What this task involves. Look through the material below and say how many of its lines carry the string "InPublish". Only the number should be given.

Excerpted records.
══════

(* ===== verification/UniqueWins.v ===== *)
(** Inserts that race for the same unique key: exactly one of them wins. *)

From S2P Require Import Prelude CoreState RowOps Shape Inv Unique UniqueSafe.

Section winners.
Context (kc : FM_KEY_CORE) {L : KeyOpsLaws (ops kc)} (Hu : unique kc = true).
#[local] Set Default Proof Using "Type*".

#[local] Abbreviation same := (key_same kc).
#[local] Abbreviation clash := (clash kc).
#[local] Abbreviation kinv := (kinv kc).
#[local] Abbreviation kstart := (kstart kc).

(** What an insert returns, once that is settled. *)
Definition verdict (th : kthread) : option (bytes * fm_err) :=
  match th with
  | KIns rec (InDup _ | InFree _) => Some (rec, FM_ERR_DUP_KEY)
  | KIns rec (InEnd rc | InReturn rc) => Some (rec, rc)
  | _ => None
  end.

(** Inserts and updates that keep the key. *)
Definition gentle (th : kthread) : Prop := match th with KDel _ _ => False | _ => keeps_key kc th end.

(** The rows keep their keys. *)
Record same_keys (s s' : ksys) : Prop := {
  sk_to j a : active s j = Some a → ∃ a', active s' j = Some a' ∧ same a a' = true;
  sk_from j a' : active s' j = Some a' → ∃ a, active s j = Some a ∧ same a a' = true
}.

Lemma same_keys_eq s s' : (∀ j, active s' j = active s j) → same_keys s s'.
Proof. intros H. constructor; intros j a; rewrite H; exists a; (split; [done|apply (same_refl kc)]). Qed.

(** What a step does: it publishes a row, or leaves the keys alone and perhaps settles that there is
    a row with the key, or no slot. *)
Definition step_kind (s s' : ksys) (th th' : kthread) : Prop :=
  (∃ idx rec, th = KIns rec (InPublish idx) ∧ verdict th' = Some (rec, FM_ERR_OK) ∧
     ∀ j, active s' j = if decide (j = idx) then Some rec else active s j) ∨
  same_keys s s' ∧ (verdict th' = verdict th ∨ ∃ rec, verdict th = None ∧
    (verdict th' = Some (rec, FM_ERR_FULL) ∨ verdict th' = Some (rec, FM_ERR_DUP_KEY) ∧ ∃ j a, active s j = Some a ∧ same a rec = true)).

Lemma quiet_kind s s' th th' : (∀ j, active s' j = active s j) → verdict th' = verdict th → step_kind s s' th th'.
Proof. intros Ha Ho. right. split; [by apply same_keys_eq|by left]. Qed.

Lemma ins_kind s t rec p s' : kinv s → k_crew s !! t = Some (KIns rec p) → ins_step kc t rec p s = Some s' →
  ∃ p', k_crew s' = <[t := KIns rec p']> (k_crew s) ∧ step_kind s s' (KIns rec p) (KIns rec p').
Proof.
  intros I Ht. destruct p as [| |idx|idx|idx [|h rest]|idx|idx|idx|idx|idx|rc|rc]; cbn;
    try (intros [= <-]; eexists; split; [reflexivity|by apply quiet_kind]).
  - unfold lock_mutex. destruct (k_mutex s); [done|]. intros [= <-]. eexists. split; [reflexivity|by apply quiet_kind].
  - destruct (k_free s); intros [= <-]; eexists; (split; [reflexivity|]); [|by apply quiet_kind]. right. split; [by apply same_keys_eq|right]. exists rec. split; [done|by left].
  - destruct (ki_owns _ _ I _ _ idx Ht eq_refl) as (Ha & _). intros [= <-]. eexists. split; [reflexivity|]. apply quiet_kind; [|done]. intros j.
    change (active (put_image idx rec s) j = active s j). rewrite active_put_image. case_decide; [subst; by rewrite Ha|done].
  - unfold lock_bucket. destruct (k_block s !! _); [done|]. intros [= <-]. eexists. split; [reflexivity|by apply quiet_kind].
  - destruct (is_dup kc s h rec) eqn:Ed; intros [= <-]; eexists; (split; [reflexivity|]); [|by apply quiet_kind]. right. split; [by apply same_keys_eq|right].
    exists rec. split; [done|right]. split; [done|]. unfold is_dup in Ed. destruct (active s h) as [a|] eqn:E; [by exists h, a|done].
  - destruct (ki_owns _ _ I _ _ idx Ht eq_refl) as (_ & _ & r & Hr). pose proof (ki_knows _ _ I _ _ Ht) as (Hi & _). intros [= <-]. eexists. split; [reflexivity|].
    left. exists idx, rec. split_and!; [done..|]. intros j. change (active (put_state idx FM_SLOT_ACTIVE s) j = if decide (j = idx) then Some rec else active s j).
    unfold image_of in Hi. rewrite active_put_state, Hr in *. cbn in *. by rewrite Hi.
  - done.
Qed.

Lemma upd_kind s t i f p s' : kinv s → k_crew s !! t = Some (KUpd i f p) → (∀ img, same img (f img) = true) → upd_step kc t i f p s = Some s' →
  ∃ p', k_crew s' = <[t := KUpd i f p']> (k_crew s) ∧ step_kind s s' (KUpd i f p) (KUpd i f p').
Proof.
  intros I Ht Hf. pose proof (ki_knows _ _ I _ _ Ht) as Hn.
  destruct p as [| |old new|old new|old new|old new|old new [|h rest]|old new|old new|old new|old new rc|old new rc|rc|rc]; cbn -[active];
    try (intros [= <-]; eexists; split; [reflexivity|by apply quiet_kind]); try (destruct Hn as (_ & -> & Hn); rewrite Hf in Hn; naive_solver).
  - unfold lock_row. destruct (k_rlock s !! i); [done|]. intros [= <-]. eexists. split; [reflexivity|by apply quiet_kind].
  - destruct (active s i); intros [= <-]; eexists; (split; [reflexivity|by apply quiet_kind]).
  - case_decide; intros [= <-]; eexists; (split; [reflexivity|by apply quiet_kind]).
  - destruct Hn as (Ha & Hs). intros [= <-]. eexists. split; [reflexivity|]. right. split; [|by left].
    assert (Hact : ∀ j, active (put_image i new s) j = if decide (j = i) then Some new else active s j) by (intros j; by rewrite active_put_image, Ha).
    constructor; intros j a Hj; change (active (w_crew _ _ ?s0) j) with (active s0 j) in *; rewrite ?Hact in *; case_decide; simplify_eq; eauto using same_refl.
  - case_decide; intros [= <-]; eexists; (split; [reflexivity|by apply quiet_kind]).
  - done.
Qed.

Lemma find_kind s t pk p s' : find_step kc t pk p s = Some s' →
  ∃ p', k_crew s' = <[t := KFind pk p']> (k_crew s) ∧ step_kind s s' (KFind pk p) (KFind pk p').
Proof.
  destruct p as [|[|h rest]|res|res]; cbn -[active]; try (intros [= <-]; eexists; split; [reflexivity|by apply quiet_kind]); [| |done].
  - unfold lock_bucket. destruct (k_block s !! _); [done|]. intros [= <-]. eexists. split; [reflexivity|by apply quiet_kind].
  - destruct (active s h) as [img|]; [destruct (key_match kc img pk)|]; intros [= <-]; eexists; (split; [reflexivity|by apply quiet_kind]).
Qed.

Lemma kstep_kind s t s' : kinv s → (∀ t th, k_crew s !! t = Some th → gentle th) → kstep kc t s = Some s' →
  ∃ th th', k_crew s !! t = Some th ∧ k_crew s' = <[t := th']> (k_crew s) ∧ same_thread th th' ∧ step_kind s s' th th'.
Proof.
  intros I G. unfold kstep. destruct (k_crew s !! t) as [th|] eqn:Ht; [|done]. pose proof (G _ _ Ht) as Hg. cbn. intros Hs. exists th.
  destruct th as [rec p|i f p|i p|pk p]; [| |done|].
  - destruct (ins_kind s t rec p s' I Ht Hs) as (p' & Ec & Hk). by exists (KIns rec p').
  - destruct (upd_kind s t i f p s' I Ht Hg Hs) as (p' & Ec & Hk). by exists (KUpd i f p').
  - destruct (find_kind s t pk p s' Hs) as (p' & Ec & Hk). by exists (KFind pk p').
Qed.

(** The outcomes so far: [s0] is the start. *)
Record settled (s0 s : ksys) : Prop := {
  se_gentle t th : k_crew s !! t = Some th → gentle th;
  se_row t th rec rc : k_crew s !! t = Some th → verdict th = Some (rec, rc) →
    rc = FM_ERR_FULL ∨ (rc = FM_ERR_OK ∨ rc = FM_ERR_DUP_KEY) ∧ ∃ j a, active s j = Some a ∧ same a rec = true;
  se_one t t' th th' rec rec' : k_crew s !! t = Some th → k_crew s !! t' = Some th' → verdict th = Some (rec, FM_ERR_OK) →
    verdict th' = Some (rec', FM_ERR_OK) → t ≠ t' → clash rec rec' = false;
  se_from j a : active s j = Some a → (∃ a0, active s0 j = Some a0 ∧ same a0 a = true) ∨
    ∃ t th rec, k_crew s !! t = Some th ∧ verdict th = Some (rec, FM_ERR_OK) ∧ same rec a = true
}.

Lemma gentle_step (crew : gmap nat kthread) t th th' : crew !! t = Some th → same_thread th th' → (∀ t th, crew !! t = Some th → gentle th) →
  ∀ t2 th2, <[t := th']> crew !! t2 = Some th2 → gentle th2.
Proof using Type.
  intros Ht Hs G t2 th2 [[<- <-]|[_ H2]]%lookup_insert_Some; [|by eapply G]. specialize (G _ _ Ht). destruct th, th'; try done. by destruct Hs as [-> ->].
Qed.

(** A row becomes visible, and its insert wins. *)
Lemma settled_publish s0 s s' t idx rec th' : kinv s → settled s0 s → k_crew s !! t = Some (KIns rec (InPublish idx)) →
  k_crew s' = <[t := th']> (k_crew s) → same_thread (KIns rec (InPublish idx)) th' → verdict th' = Some (rec, FM_ERR_OK) →
  (∀ j, active s' j = if decide (j = idx) then Some rec else active s j) → settled s0 s'.
Proof.
  intros I S Ht Ec Hst Ho Hact. destruct (ki_owns _ _ I _ _ idx Ht eq_refl) as (Ha & _). pose proof (ki_knows _ _ I _ _ Ht) as (_ & Hab & _).
  assert (Hto : ∀ j a, active s j = Some a → active s' j = Some a) by (intros j a Hj; rewrite Hact, decide_False; [done|congruence]).
  assert (Hnew : active s' idx = Some rec) by (by rewrite Hact, decide_True).
  assert (Hno : ∀ t2 th2 rec2, k_crew s !! t2 = Some th2 → verdict th2 = Some (rec2, FM_ERR_OK) → clash rec rec2 = false).
  { intros t2 th2 rec2 H2 Ho2. destruct (clash rec rec2) eqn:E; [|done]. destruct (se_row _ _ S _ _ _ _ H2 Ho2) as [?|(_ & j & a & Hj & Hs)]; [done|].
    rewrite clash_sym in E by done. pose proof (clash_l kc _ _ _ Hs E) as E2. rewrite (Hab j a) in E2; congruence. }
  constructor; rewrite ?Ec.
  - eapply gentle_step; [done..|apply S].
  - intros t2 th2 r rc [[<- <-]|[_ H2]]%lookup_insert_Some Ho2.
    + rewrite Ho in Ho2. injection Ho2 as <- <-. right. split; [by left|]. eauto using same_refl.
    + destruct (se_row _ _ S _ _ _ _ H2 Ho2) as [?|(? & j & a & Hj & Hs)]; [by left|right]. eauto 8.
  - intros t1 t2 th1 th2 r1 r2 [[<- <-]|[_ H1]]%lookup_insert_Some [[<- <-]|[_ H2]]%lookup_insert_Some Ho1 Ho2 Hne; [done| | |exact (se_one _ _ S _ _ _ _ _ _ H1 H2 Ho1 Ho2 Hne)].
    + rewrite Ho in Ho1. injection Ho1 as <-. by eapply Hno.
    + rewrite Ho in Ho2. injection Ho2 as <-. rewrite (clash_sym kc). by eapply Hno.
  - intros j a. rewrite Hact. case_decide as E; [intros [= <-]; right; exists t, th'; rewrite lookup_insert_eq; eauto using same_refl|]. intros Hj.
    destruct (se_from _ _ S j a Hj) as [?|(t2 & th2 & r & H2 & Ho2 & Hs)]; [by left|right]. exists t2, th2, r.
    rewrite lookup_insert_ne; [done|]. intros <-. rewrite Ht in H2. injection H2 as <-. done.
Qed.

(** Any other step. *)
Lemma settled_other s0 s s' t th th' : settled s0 s → k_crew s !! t = Some th → k_crew s' = <[t := th']> (k_crew s) → same_thread th th' → same_keys s s' →
  (verdict th' = verdict th ∨ ∃ rec, verdict th = None ∧
    (verdict th' = Some (rec, FM_ERR_FULL) ∨ verdict th' = Some (rec, FM_ERR_DUP_KEY) ∧ ∃ j a, active s j = Some a ∧ same a rec = true)) → settled s0 s'.
Proof.
  intros S Ht Ec Hst [Hto Hfrom] Ho.
  assert (Hrow : ∀ rec, (∃ j a, active s j = Some a ∧ same a rec = true) → ∃ j a, active s' j = Some a ∧ same a rec = true).
  { intros rec (j & a & Hj & Hs). destruct (Hto j a Hj) as (a' & Hj' & Hs'). rewrite (same_sym kc) in Hs'. exists j, a'. split; [done|by eapply (same_trans kc)]. }
  assert (Hok : ∀ rec, verdict th' = Some (rec, FM_ERR_OK) ↔ verdict th = Some (rec, FM_ERR_OK)).
  { intros rec. destruct Ho as [->|(r & -> & [->|[-> _]])]; done. }
  constructor; rewrite ?Ec.
  - eapply gentle_step; [done..|apply S].
  - intros t2 th2 r rc [[<- <-]|[_ H2]]%lookup_insert_Some Ho2.
    + destruct Ho as [E|(r' & _ & [E|[E Hr]])]; rewrite E in Ho2; [|injection Ho2 as <- <-; by left|injection Ho2 as <- <-; right; split; [by right|by apply Hrow]].
      destruct (se_row _ _ S _ _ _ _ Ht Ho2) as [?|[? ?]]; [by left|right; auto].
    + destruct (se_row _ _ S _ _ _ _ H2 Ho2) as [?|[? ?]]; [by left|right; auto].
  - intros t1 t2 th1 th2 r1 r2 [[<- <-]|[_ H1]]%lookup_insert_Some [[<- <-]|[_ H2]]%lookup_insert_Some Ho1 Ho2 Hne; [done|..].
    + apply Hok in Ho1. exact (se_one _ _ S _ _ _ _ _ _ Ht H2 Ho1 Ho2 Hne).
    + apply Hok in Ho2. exact (se_one _ _ S _ _ _ _ _ _ H1 Ht Ho1 Ho2 Hne).
    + exact (se_one _ _ S _ _ _ _ _ _ H1 H2 Ho1 Ho2 Hne).
  - intros j a Hj. destruct (Hfrom j a Hj) as (a1 & Hj1 & Hs1). destruct (se_from _ _ S j a1 Hj1) as [(a0 & ? & ?)|(t2 & th2 & r & H2 & Ho2 & Hs)].
    + left. exists a0. split; [done|by eapply (same_trans kc)].
    + right. destruct (decide (t2 = t)) as [->|Hne]; [exists t, th', r; rewrite lookup_insert_eq, Hok|exists t2, th2, r; rewrite lookup_insert_ne by done];
        split_and!; try done; try (by eapply (same_trans kc)). congruence.
Qed.

Lemma settled_run s0 sched : ∀ s s', kinv s → settled s0 s → krun kc sched s = Some s' → settled s0 s'.
Proof.
  induction sched as [|t sched IH]; intros s s' I S; cbn; [by intros [= <-]|]. destruct (kstep kc t s) as [s1|] eqn:E; [|done]. cbn.
  apply IH; [by eapply (kstep_ok kc)|]. destruct (kstep_kind s t s1 I (se_gentle _ _ S) E) as (th & th' & Ht & Ec & Hst & [(idx & rec & -> & Ho & Ha)|[Hk Ho]]);
    [by eapply settled_publish|by eapply settled_other].
Qed.

(** C14: when threads race to insert rows with the same unique key, and others update rows without
    changing keys, one insert of that key succeeds and all the others of that key are told of the
    duplicate, unless the table had the key from the start or had no slot left for them. *)
Theorem one_insert_wins s sched s' t rec rc : kstart s → (∀ t th, k_crew s !! t = Some th → gentle th) → krun kc sched s = Some s' →
  k_crew s' !! t = Some (KIns rec (InReturn rc)) → rc ≠ FM_ERR_FULL → (∀ j a, active s j = Some a → same a rec = false) → has_null kc rec = false →
  ∃ t0 th0 rec0, k_crew s' !! t0 = Some th0 ∧ verdict th0 = Some (rec0, FM_ERR_OK) ∧ same rec0 rec = true ∧
    ∀ t1 rec1 rc1, t1 ≠ t0 → k_crew s' !! t1 = Some (KIns rec1 (InReturn rc1)) → same rec1 rec = true → rc1 = FM_ERR_DUP_KEY ∨ rc1 = FM_ERR_FULL.
Proof.
  intros K G Hrun Ht Hrc Hnew Hnl. assert (S : settled s s').
  { eapply (settled_run s sched s s'); [apply (kinv_start kc); [done|right; intros t1 th1 H1; specialize (G _ _ H1); by destruct th1]| |done].
    assert (Hf : ∀ t th, k_crew s !! t = Some th → verdict th = None) by (intros t1 th1 H1; pose proof (ks_crew _ _ K _ _ H1); destruct th1 as [? []|? ? []|? []|? []]; done).
    constructor; [done|intros t1 th1 r c H1; by rewrite (Hf _ _ H1)|intros t1 t2 th1 th2 r1 r2 H1; by rewrite (Hf _ _ H1)|]. intros j a Hj. left. eauto using same_refl. }
  destruct (se_row _ _ S _ _ rec rc Ht eq_refl) as [?|(_ & j & a & Hj & Hs)]; [done|].
  destruct (se_from _ _ S j a Hj) as [(a0 & H0 & Hs0)|(t0 & th0 & rec0 & H0 & Ho0 & Hs0)].
  { pose proof (same_trans kc _ _ _ Hs0 Hs) as E. by rewrite (Hnew _ _ H0) in E. }
  pose proof (same_trans kc _ _ _ Hs0 Hs) as E0. exists t0, th0, rec0. split_and!; try done. intros t1 rec1 rc1 Hne H1 E1.
  destruct (se_row _ _ S _ _ rec1 rc1 H1 eq_refl) as [->|([->| ->] & _)]; [by right| |by left]. exfalso. rewrite (same_sym kc) in E0.
  assert (E : clash rec1 rec0 = true) by (apply clash_true; split; [by eapply (same_trans kc)|by rewrite (same_null kc _ _ E1)]). by rewrite (se_one _ _ S _ _ _ _ rec1 rec0 H1 H0 eq_refl Ho0 Hne) in E.
Qed.
End winners.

══════

Answer to this problem. 3